A boat of length \( 12\text{ m} \) and mass \( 840\text{ kg} \) is floating without motion in still water. A man of mass \( 60\text{ kg} \) standing at one end of it walks to the other end of it and stops. The magnitude of displacement of the boat relative to the ground is:
Since no external horizontal force acts on the boat-man system, the center of mass does not move. The displacement of the boat is \( x = \frac{m L}{m + M} = \frac{60 \times 12}{60 + 840} = 0.8\text{ m} = 80\text{ cm} \).
Two bodies with masses \( m_1 \) and \( m_2 \) (\( m_1 > m_2 \)) are joined by a string passing over a fixed pulley.

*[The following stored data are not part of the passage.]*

(** ** Returning from a handler *)

(** The thread after [sys_sigreturn] and its return value, or the exit of the
    thread.  [sig_page]: whether the call comes from the trampoline page. *)
Definition sys_sigreturn (sig_page : Z → bool) (tid : nat) pr (u : U) : outcome (result Z Z * Process) :=
  match mjoin (p_threads pr !! tid) with
  | None => Panic
  | Some th =>
      let ts := t_sig th in
      let cleared (cx : option TrapContext) (uptr canary : Z) := 
        mkTS cx (signal_mask ts) (signal_mask_backup ts) (t_pending ts) uptr canary (interrupted ts) (-1) in
      match signal_trap_cx ts with
      | None =>
          if sig_page (sepc (t_cx th))
          then Ret (Err (- SIGSEGV), on_thread tid (on_tsig (λ _, cleared None 0 0)) pr)
          else Ret (Ok (errno EINVAL), pr)
      | Some saved =>
          let uc := signal_ucontext_ptr ts in
          match (if uc =? 0 then Ok (saved, signal_mask_backup ts)
                 else match user_read u uc UCONTEXT_SIZE with
                      | None => Err tt
                      | Some b => Ok (restore_from_ucontext_gregs (ucontext_regs b) saved,
                                      Z.ldiff (ucontext_mask b) KILL_STOP)
                      end) with
          | Err _ => Ret (Err (- SIGSEGV), on_thread tid (on_tsig (λ _, cleared None 0 0)) pr)
          | Ok (restored, mask) =>
              let current_sig := handling_sig ts in
              let mask := if (current_sig =? 33) && negb (sepc restored =? sepc saved)
                          then Z.ldiff (Z.ldiff mask (sig_flag 33)) KILL_STOP else mask in
              let pr := on_thread tid (λ th, mkThread (set_mask mask (cleared None 0 0)) restored (t_blocked th)) pr in
              if (0 <=? current_sig) && (current_sig <=? MAX_SIG) then
                match signal_actions (p_sig pr) !! Z.to_nat current_sig with
                | None => Panic
                | Some action =>
                    let pr := if any_bit (sa_flags action) 0x80000000
                              then on_psig (λ ps, mkPS (p_pending ps) (sender_pids ps) (si_codes ps)
                                                    (<[Z.to_nat current_sig := default_action]> (signal_actions ps))) pr
                              else pr in
                    Ret (Ok (reg A0 restored), pr)
                end
              else Ret (Ok (reg A0 restored), pr)
          end
      end
  end.

(** ** Masks and actions *)

Definition sys_sigprocmask (how set oldset sigsetsize : Z) (u : U) ts : Z * TaskSignalState * U :=
  if negb (sigsetsize =? 8) then (errno EINVAL, ts, u)
  else
    let '(ok, u) := if oldset =? 0 then (true, u) else proc_copy_to_user u oldset (le_put 8 (signal_mask ts)) in
    if negb ok then (errno EFAULT, ts, u)
    else if set =? 0 then (0, ts, u)
    else if negb (existsb (Z.eqb how) [0; 1; 2]) then (errno EINVAL, ts, u)
    else
      match user_read u set 8 with
      | None => (errno EFAULT, ts, u)
      | Some b =>
          let new_flags := Z.ldiff (le_get b) KILL_STOP in
          let m := if how =? 0 then Z.lor (signal_mask ts) new_flags
                   else if how =? 1 then Z.ldiff (signal_mask ts) new_flags
                   else new_flags in
          (0, set_mask (Z.ldiff m KILL_STOP) ts, u)
      end.

Definition action_bytes (a : SignalAction) : list Z :=
  le_put 8 (handler a) ++ le_put 8 (sa_flags a) ++ le_put 8 (restorer a) ++ le_put 8 (sa_mask a).
Definition action_of (b : list Z) : SignalAction :=
  mkAction (le_get (take 8 b)) (le_get (take 8 (drop 8 b))) (le_get (take 8 (drop 16 b))) (le_get (take 8 (drop 24 b))).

Assuming masses of the pulley and thread are negligible. Then the acceleration of the centre of mass of the system is:
The acceleration of each block is \( a = \left(\frac{m_1 - m_2}{m_1 + m_2}\right) g \). The acceleration of the center of mass is \( a_{\text{cm}} = \frac{m_1 a_1 + m_2 a_2}{m_1 + m_2} = \left(\frac{m_1 - m_2}{m_1 + m_2}\right) a = \left(\frac{m_1 - m_2}{m_1 + m_2}\right)^2 g \).